Żeby jeździć kobajnem zbożowym po drogach publicznych wystarczy prawo jazdy kategorii B ,lub T . Do tego należy posiadać polisę ubezpieczenia OC obowiązkowego . Szkody wyrządzone z powodu poruszania się tymże pojazdem po drogach publicznych zalatwia oc posiadaczy pojazdów mechanicznych . Szkody wyrządzone z powodu pracy tegoż kombajnu osobom trzecim w trakcie omłotu na terenie własnego gospodarstwa ,,,np pożar własnego łanu spowodowany zatarciem łożyska w trakcie żniw u siebie ,i rozprzestrzenienie się go do sąsiada pokrywa ubezpieczenie obowiązkowe rolnika . To samo zdarzenie w trakcie wykonywania usługi wymaga dodatkowego ubezpieczenia dobrowolnego . W polskiej rzeczywistości wygląda to następująco .. : przyjeżdżam do pana "Kazika" ,który ma gospodarstwo i kombajn zbożowy .... Opowiadam panu "Kazikowi" o tych zależnościach ,mówię o realiach . Na koniec dochodzi do kwestii kosztów na sezon żniwny ....i co .. ? I jajco ... bo pan "Kazik" nie ma zamiaru zapłacić dodatkowych 300 PLN by mieć pełną ochronę , gdzie za godzinę pracy kasuje 500 . No cóż ,, jestem tylko człowiekiem, który jest wykwalifikowanym rolnikiem ,a od ćwierczwiecza jestem związany z ubezpieczeniami . aaaa .... posiadam nawet stare uprawnienia na kombajn ,czyli kategorii "M" uzyskane przy okazji edukacji w jednej ze szkół rolniczych .
Jeśli jedziesz kosić do siebie a nie na zarobek nie musisz wykupować OC na kombajn. W razie wypadku koszta pokrywane są z obowiązkowego ubezpieczenia OC rolnika płaconego obowiązkowo wraz z ubezpieczeniem budynków rolniczych.
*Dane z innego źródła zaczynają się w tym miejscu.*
Lemma SessionsInv_reachable (svc : Services) (st : State) :
  reachable svc st -> SessionsInv st.
Proof.
  intros (persisted & es & ->).
  assert (Hinit : SessionsInv (upd_persistedSessions (fun _ => persisted) initialState)).
  { constructor; simpl; [apply NoDup_nil_2 | |].
    - intros ref [m Hm]. by rewrite lookup_empty in Hm.
    - by intros sid ref. }
  revert Hinit. generalize (upd_persistedSessions (fun _ => persisted) initialState).
  induction es as [| e es IH]; intros st Hinv; [done |].
  simpl. apply IH. by apply SessionsInv_step.
Qed.

Lemma om_get_elem_of {V} (m : list (string * V)) (k : string) (v : V) :
  NoDup m.*1 -> (k, v) ∈ m -> om_get k m = Some v.
Proof.
  induction m as [| [k' v'] m IH]; [by intros _ ?%elem_of_nil |].
  rewrite fmap_cons, NoDup_cons. simpl. intros [Hk Hnd] Hin.
  apply elem_of_cons in Hin as [[= <- <-] | Hin]; [by rewrite decide_True |].
  rewrite decide_False; [by apply IH |].
  intros ->. apply Hk. apply list_elem_of_fmap. by exists (k', v).
Qed.

(** In every state of the dispatcher each entry of the session table names
    an existing model that carries the session id of the entry, and every
    live model is found under its own session id. *)
Theorem session_table_is_keyed_by_session_id (svc : Services) (st : State) :
  reachable svc st ->
  NoDup (sessionModels st).*1 ∧
  (∀ sid ref, om_get sid (sessionModels st) = Some ref ->
              ∃ m, heap st !! ref = Some m ∧ sessionId m = sid) ∧
  (∀ m, m ∈ liveModels st -> om_has (sessionId m) (sessionModels st) = true).
Proof.
  intros [Hnd Hheap Hkeyed]%SessionsInv_reachable.
  split; [done |]. split; [done |].
  intros m Hm. unfold liveModels in Hm.
  apply list_elem_of_omap in Hm as (ref & Href & Hm).
  apply list_elem_of_fmap in Href as ([sid ref'] & -> & Hin). simpl in Hm.
  pose proof (om_get_elem_of _ _ _ Hnd Hin) as Hget.
  destruct (Hkeyed sid ref' Hget) as (m' & Hm' & Hid).
  rewrite Hm' in Hm. injection Hm as <-. unfold om_has. by rewrite Hid, Hget.
Qed.

Lemma session_table_is_keyed_by_session_id_witness :
  ∃ m, heap helloInFlight !! 0%nat = Some m ∧ sessionId m = "s1".
Proof.
  destruct (session_table_is_keyed_by_session_id svc0 helloInFlight helloInFlight_reachable)
    as (_ & Hkeyed & _).
  apply Hkeyed. vm_compute. reflexivity.
Defined.

(** ** Cancellation *)

(** A cancelled token source stays cancelled. *)
Lemma cancelled_step (svc : Services) (st : State) (e : Event) (t : nat) :
  t ∈ cancelled st -> t ∈ cancelled (step svc st e).
Proof.
  intros Hc. destruct e; cbn [step];
    try (unfold_step; simpl; repeat (case_match; simpl in *);
         repeat match goal with
                | Heq : (_, _) = (_, _) |- _ => injection Heq as ? ?
                end; subst; simpl;
         first [done | by right]).
  destruct (awaiting st !! i) as [call |]; [| done].
  unfold sendRequest_continue.
  change (heap (upd_awaiting (delete i) st)) with (heap st).
  destruct (heap st !! call_model call) as [m |]; [| done].
  destruct (initState m); try done.
  pose proof (sendRequest_resume_frame svc call m (upd_awaiting (delete i) st)) as Hframe.
  destruct (sendRequest_resume svc call m (upd_awaiting (delete i) st)) as [st' r].
  simpl in Hframe. destruct Hframe as (_ & _ & -> & _). done.
Qed.

Lemma cancelled_run (svc : Services) (es : list Event) (st : State) (t : nat) :
  t ∈ cancelled st -> t ∈ cancelled (run svc st es).
Proof.
  revert st. induction es as [| e es IH]; intros st Hc; [done |].
  simpl. apply IH. by apply cancelled_step.
Qed.

(** Once the pending request of a session is cancelled, whatever happens
    afterwards, progress that its agent still reports is dropped: it is not
    logged, it does not count as output and it does not reach the model. *)
Theorem progress_after_cancel_is_dropped (svc : Services) (st : State) (sid : string) (t : nat) :
  pendingRequests st !! sid = Some t ->
  ∀ (es : list Event) (progress : ChatProgress),
    let st' := run svc (cancelCurrentRequestForSession sid st) es in
    isCancellationRequested t st' = true ∧
    progressCallback t progress st' = st' ∧
    step svc st' (EProgress t progress) = st'.
Proof.
  intros Hp es progress st'.
  assert (Hc : t ∈ cancelled st').
  { subst st'. apply cancelled_run. unfold cancelCurrentRequestForSession.
    change (pendingRequests (trace "cancelCurrentRequestForSession" "sessionId" st))
      with (pendingRequests st). rewrite Hp.
    destruct (deleteAndDispose_frame sid
                (cancelTokenSource t (trace "cancelCurrentRequestForSession" "sessionId" st)))
      as (_ & _ & -> & _).
    apply cancelTokenSource_frame. }
  assert (Hflag : isCancellationRequested t st' = true)
    by (unfold isCancellationRequested; by rewrite bool_decide_eq_true).
  split; [done |].
  assert (Hdrop : progressCallback t progress st' = st').
  { unfold progressCallback. rewrite Hflag. by destruct (sends st' !! t). }
  split; [exact Hdrop | exact Hdrop].
Qed.

Lemma progress_after_cancel_is_dropped_witness :
  let st' := run svc0 (cancelCurrentRequestForSession "s1" helloInFlight)
               [EProgress 1 (MarkdownContent "late")] in
  progressCallback 1 (MarkdownContent "more") st' = st'.
Proof.
  intros st'.
  destruct (progress_after_cancel_is_dropped svc0 helloInFlight "s1" 1
              ltac:(vm_compute; reflexivity) [EProgress 1 (MarkdownContent "late")]
              (MarkdownContent "more")) as (_ & Hdrop & _).
  exact Hdrop.
Defined.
@sylwesterkrawczyk4766 Pożar w trakcie koszenia kombajnem z winy maszyny nie daje prawa do odszkodowania z polisy OC gospodarstwa ani właścicielowi ani poszkodowanemu sąsiadowi do którego pożar się przemieścił z pomocą wiatru. Przerabiałem ten temat 2 lata temu, odwołania od odmowy uznania szkody i wypłaty odszkodowania nie przyniosły skutku tak więc teoria teorią a praktyka ma sie niestety inaczej, Jak chcesz podam sygnaturę sprawy z PZU i sam sprawdzisz jak masz dostęp do ich danych.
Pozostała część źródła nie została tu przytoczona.